Lemma wf_made_call_agree (D P : nat) (m : MADE.t) (x y : list R) (d : nat) :
  wf_made D P m -> length x = length y ->
  (forall i, i < d + P -> nth i x 0%R = nth i y 0%R) ->
  nth d (MADE.call m x) 0%R = nth d (MADE.call m y) 0%R.
Proof.
  intros (Hb & HL & HD & HP & _) Hxy H.
  apply call_agree; auto. now rewrite HP.
Qed.

Ltac lengths :=
  unfold vadd, vmul, vsub, vexp, vneg, MAFlowModel.one_hot, gather, range;
  repeat (rewrite length_zip_with || rewrite length_map || rewrite length_seq
          || rewrite length_app || rewrite repeat_length);
  try lia.

Lemma exp_undo (s x t : R) : (exp (- s) * (x * exp s + t - t) = x)%R.
Proof.
  replace (exp (- s) * (x * exp s + t - t))%R with (x * (exp (- s) * exp s))%R by ring.
  rewrite <- exp_plus, Rplus_opp_l, exp_0. ring.
Qed.

Section CouplingInverse.
Variable D : nat.
Variable c : list MADE.t.
Hypothesis Hc : wf_coupling D 0 c.

Lemma coupling_call_length (x : list R) :
  length (fst (coupling_call c x)) = D /\ length (snd (coupling_call c x)) = D.
Proof.
  destruct Hc as (ms & mt & -> & Hs & Ht). simpl.
  split; eapply wf_made_length_call; eassumption.
Qed.

Lemma coupling_call_agree (x y : list R) (k : nat) :
  length x = length y ->
  (forall i, i < k -> nth i x 0%R = nth i y 0%R) ->
  nth k (fst (coupling_call c x)) 0%R = nth k (fst (coupling_call c y)) 0%R
  /\ nth k (snd (coupling_call c x)) 0%R = nth k (snd (coupling_call c y)) 0%R.
Proof.
  intros Hxy H. destruct Hc as (ms & mt & -> & Hs & Ht). simpl.
  split; eapply wf_made_call_agree; try eassumption;
    intros i Hi; apply H; lia.
Qed.

Lemma length_forward_affine (x : list R) :
  length x = D -> length (forward_affine c x) = D.
Proof.
  intros Hx. destruct (coupling_call_length x) as [Hs Ht].
  unfold forward_affine. lengths.
Qed.
(** * Lumina Forge: edit history, session controller and compositor helpers

    A shallow embedding of the application state machine of [App.tsx]
    (history of checkpoints, undo/redo, generate/denoise/enhance, reset),
    of the gateway wrapper of [services/geminiService.ts], of the
    adjustment panel of [components/ResultViewer.tsx] (filters, rotation,
    canvas drawing, export) and of the prompt editor
    with its local history, followed by the properties the specification
    states about them and by further properties read off the code.

    Conventions of the embedding.
    - A React state variable is a field of the record [App]; a handler is
      a function of the rendered snapshot [s] that returns the state after
      all the [setX] calls it queued. A handler reads only the snapshot.
    - Integers of the program (indices, pixel sizes, degrees) are [Z].
      Where the program divides, multiplies or rounds numbers
      ([getClosestAspectRatio], [handleAspectRatioClick]) they are IEEE 754
      binary64 doubles, the numbers of JavaScript, and [JS.number] gives
      the double that holds an integer.
    - An [await] on the remote service is a suspended computation
      [Await req k]: the request that was sent and the continuation that
      receives the reply. *)

From Stdlib Require Import ZArith QArith String Ascii List Bool Lia Lqa Floats.
Import ListNotations.

Local Open Scope string_scope.
Local Open Scope Z_scope.

(** ** JavaScript built-ins used by the program *)

Module JS.

(** [l.length] *)
Definition length {A : Type} (l : list A) : Z := Z.of_nat (List.length l).

(** [l[i]]: [None] stands for [undefined] (index out of range). *)
Definition index {A : Type} (l : list A) (i : Z) : option A :=
  if i <? 0 then None else nth_error l (Z.to_nat i).

(** Relative index of [Array.prototype.slice]: a negative argument counts
    from the end, and the result is clamped to [0, length]. *)
Definition relative (len k : Z) : Z :=
  if k <? 0 then Z.max (len + k) 0 else Z.min k len.

(** [l.slice(start, end)] *)
Definition slice {A : Type} (l : list A) (start end_ : Z) : list A :=
  let k := relative (length l) start in
  let final := relative (length l) end_ in
  firstn (Z.to_nat (final - k)) (skipn (Z.to_nat k) l).

(** [l.push(x)], as the new contents of the array. *)
Definition push {A : Type} (l : list A) (x : A) : list A := l ++ [x].

(** [l.reduce(f)] without an initial value: the first element seeds the
    accumulator; on an empty array JavaScript throws ([None]). *)
Definition reduce {A : Type} (f : A -> A -> A) (l : list A) : option A :=
  match l with
  | [] => None
  | x :: xs => Some (fold_left f xs x)
  end.

(** Truthiness of a possibly undefined string: [undefined], [null] and
    the empty string are falsy. *)
Definition truthy (s : option string) : bool :=
  match s with
  | Some s => negb (s =? "")%string
  | None => false
  end.

(** [a || b] on possibly undefined strings. *)
Definition or (a b : option string) : option string :=
  if truthy a then a else b.

(** [a || "literal"] *)
Definition orDefault (a : option string) (d : string) : string :=
  match or a (Some d) with
  | Some s => s
  | None => d
  end.

(** [s.split(sep)] for a one-character separator. *)
Fixpoint split (sep : ascii) (s : string) : list string :=
  match s with
  | EmptyString => [EmptyString]
  | String c s' =>
      if Ascii.eqb c sep then EmptyString :: split sep s'
      else match split sep s' with
           | [] => [String c EmptyString]
           | x :: xs => String c x :: xs
           end
  end.

(** First occurrence of [sep] in [s]: the text before it and after it. *)
Fixpoint cut (sep s : string) : option (string * string) :=
  if String.prefix sep s
  then Some (EmptyString, substring (String.length sep)
                                    (String.length s - String.length sep)%nat s)
  else match s with
       | EmptyString => None
       | String c s' =>
           match cut sep s' with
           | Some (a, b) => Some (String c a, b)
           | None => None
           end
       end.

(** Line terminators, which [.] of a regular expression does not match.
    Strings are sequences of 8-bit characters here, so only line feed
    and carriage return occur. *)
Definition lineTerminator (c : ascii) : bool :=
  Ascii.eqb c "010"%char || Ascii.eqb c "013"%char.

Fixpoint singleLine (s : string) : bool :=
  match s with
  | EmptyString => true
  | String c s' => negb (lineTerminator c) && singleLine s'
  end.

## [What you should do]
Show me every line of the entries above that holds "then".

## [Task answer]
  if i <? 0 then None else nth_error l (Z.to_nat i).
  if k <? 0 then Z.max (len + k) 0 else Z.min k len.
  if truthy a then a else b.
      if Ascii.eqb c sep then EmptyString :: split sep s'
  then Some (EmptyString, substring (String.length sep)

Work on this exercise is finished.